Album Review: Slingshot Cash - From Aftermath to Exile

Slingshot Cash From Aftermath to Exile album cover

Country Music has it's own version of the runaway train that is today's pop music...and its called Country Music. Tilting and churning wildly with hype and fueled down the tracks by big business studios pushing garbage into the furnace and heralding the smoke that bellows from the stacks as worthy tenure for ten dollar festival beers and brokered ad revenue campaigns...long has it been since Country was ridden by the enlightened. Some time in the late eighties around the twilight albums of Country and Western greats like Merle Haggard and Buck Owens, it happened quietly and soberingly in the darkness. Miles way from the glow of Austin and well before the deafening brightness of Nashville, the believers inconspicuously separated themselves from the crazed fakeblood hijackers gathering toward the few cars at the back of the train. With a collective nod they kicked loose the coupler and let the Country part of the train throttle toward oblivion, then switched the tracks and rode a coasting Western into a salvaging sunset.
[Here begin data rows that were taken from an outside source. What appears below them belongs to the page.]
(** * seller-apis: reconciliation of a stock feed against two marketplaces

    A shallow embedding of [seller.py] (the Ozon integration, "Marketplace B"
    of the specification) and [market.py] (the Yandex.Market integration,
    "Marketplace A"), followed by the properties the specification states
    about them.

    Python values are modelled as follows.
    - [str] is [string]: the UTF-8 bytes of the text.  Every character the
      code inspects (['.'], the digits, ['>'], the sign, ASCII white space) is
      ASCII, and no byte of a multi-byte UTF-8 character is below 128, so
      splitting and filtering bytes agrees with splitting and filtering code
      points.
    - [int] is [Z] (Python integers are unbounded).
    - a feed record is a [dict], modelled as [gmap string PyVal]; [d.get(k)]
      is the lookup with [None] for a missing key.
    - [offer_ids] is the Python [list] returned by [get_offer_ids]; it is a
      mutable object shared with the caller, so the functions that receive it
      return its final contents next to their result.
    - a raised exception is an [Err] result; the state reached so far stays. *)

From Stdlib Require Import ZArith String Ascii DecimalString DecimalPos DecimalZ.
From stdpp Require Import base option list gmap strings.

Local Open Scope Z_scope.

(** ** Python values and builtins *)

Inductive PyVal : Type :=
  | PyNone
  | PyStr (s : string)
  | PyInt (z : Z).

Global Instance PyVal_eq_dec : EqDecision PyVal.
Proof. solve_decision. Defined.

(** Outcome of a computation that may raise. *)
Inductive Exn : Type :=
  | ValueError
  | TypeError
  | AttributeError
  | HTTPError.

Inductive Res (A : Type) : Type :=
  | Ok (a : A)
  | Err (e : Exn).
Global Arguments Ok {A} a.
Global Arguments Err {A} e.

Definition res_map {A B} (f : A → B) (r : Res A) : Res B :=
  match r with
  | Ok a => Ok (f a)
  | Err e => Err e
  end.

(** [str(v)] *)
Definition py_str (v : PyVal) : string :=
  match v with
  | PyNone => "None"
  | PyStr s => s
  | PyInt z => NilZero.string_of_int (Z.to_int z)
  end.

(** The characters [int()] skips around a literal. *)
Definition py_isspace (c : ascii) : bool :=
  Ascii.is_space c || bool_decide (28 ≤ nat_of_ascii c ≤ 31)%nat.

Definition is_digit (c : ascii) : bool :=
  match Ascii.is_nat c with
  | Some _ => true
  | None => false
  end.

Fixpoint lstrip (s : string) : string :=
  match s with
  | "" => ""
  | String c r => if py_isspace c then lstrip r else s
  end.

Fixpoint rstrip (s : string) : string :=
  match s with
  | "" => ""
  | String c r =>
      match rstrip r with
      | "" => if py_isspace c then "" else String c ""
      | r' => String c r'
      end
  end.

Definition py_strip (s : string) : string := rstrip (lstrip s).

(** The digit part of a decimal literal: digits, with single underscores
    allowed between two digits.  [prev] tells whether the previous character
    was a digit. *)
Fixpoint int_digits (acc : Z) (prev : bool) (s : string) : option Z :=
  match s with
  | "" => if prev then Some acc else None
  | String c r =>
      match Ascii.is_nat c with
      | Some d => int_digits (10 * acc + Z.of_nat d) true r
      | None =>
          if bool_decide (c = "_"%char) && prev
          then int_digits acc false r
          else None
      end
  end.

(** [int(s)] for a [str] in base 10: optional white space, an optional sign,
    the digits, optional white space.  The ASCII fragment is modelled;
    the interpreter's configurable cap on the number of digits is not. *)
Definition py_int_str (s : string) : Res Z :=
  let t := py_strip s in
  let parsed :=
    match t with
    | String "-"%char r => Z.opp <$> int_digits 0 false r
    | String "+"%char r => int_digits 0 false r
    | _ => int_digits 0 false t
    end in
  match parsed with
  | Some z => Ok z
  | None => Err ValueError
  end.

(** [int(v)] *)
Definition py_int (v : PyVal) : Res Z :=
  match v with
  | PyNone => Err TypeError
  | PyStr s => py_int_str s
  | PyInt z => Ok z
  end.

(** [s.split(sep)] for a one-character separator. *)
Fixpoint py_split (sep : ascii) (s : string) : list string :=
  match s with
  | "" => [""]
  | String c r =>
      if bool_decide (c = sep) then "" :: py_split sep r
      else match py_split sep r with
           | x :: xs => String c x :: xs
           | [] => [String c ""]
           end
  end.

(** [re.sub("[^0-9]", "", s)]: every character outside the class [0-9] is
    replaced by the empty string. *)
Fixpoint re_sub_non_digits (s : string) : string :=
  match s with
  | "" => ""
  | String c r =>
      if is_digit c then String c (re_sub_non_digits r)
      else re_sub_non_digits r
  end.

(** [x in l] and [l.remove(x)] on a Python list. *)
Definition py_in (x : string) (l : list string) : bool := bool_decide (x ∈ l).

Fixpoint py_remove (x : string) (l : list string) : Res (list string) :=
  match l with
  | [] => Err ValueError
  | y :: r =>
      if bool_decide (y = x) then Ok r
      else res_map (cons y) (py_remove x r)
  end.

(** [range(start, stop, step)] as the list of its elements. *)
Definition py_range (start stop step : Z) : Res (list Z) :=
  if (step =? 0)%Z then Err ValueError
  else
    let len :=
      if (0 <? step)%Z
      then (if (start <? stop)%Z then (stop - start - 1) / step + 1 else 0)
      else (if (stop <? start)%Z then (start - stop - 1) / (- step) + 1 else 0) in
    Ok ((λ k : nat, start + Z.of_nat k * step) <$> seq 0 (Z.to_nat len)).

(** [lst[i:j]] for [0 <= i] and [0 <= j] (indices past the end are clipped). *)
Definition py_slice {A} (lst : list A) (i j : Z) : list A :=
  take (Z.to_nat j - Z.to_nat i) (drop (Z.to_nat i) lst).

(** A feed record. *)
Abbreviation Watch := (gmap string PyVal).

Definition dict_get (d : Watch) (k : string) : PyVal :=
  default PyNone (d !! k).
Slingshot Cash front man Jonathan Ackley stood on the deck of the caboose and with a harmonica in hand, softly played taps.

Now experienced with a lifetime of riding that Western train, Ackley identifies once again with the side he chose by releasing From Aftermath to Exile, an album that plants a boot heal in the dirt and drags a line between the normal understandings of modern burgeoning Country and gentleman's Western. Well slid slide guitar, haunting harmonica, and a galloping six string Gretsch electric demarcate the album's Western zip code while Ackley's stylized twangy crooning spot the album an unmistakable identity. The rhythm section behind the microphone has effortless and natural poise. Track three "Miss Singapore" is a Southern roots whip cracker that is bestowed with the most natural shine and it represents the honky-tonking half of the album well. Reminiscent of Stones country tracks like "Honky Tonk Women" it is a rollicking guitar song that out paces its own lyrics until the third or forth listen when your mind finally catches up and hears something other than the bounce and lift of a western tuned guitar.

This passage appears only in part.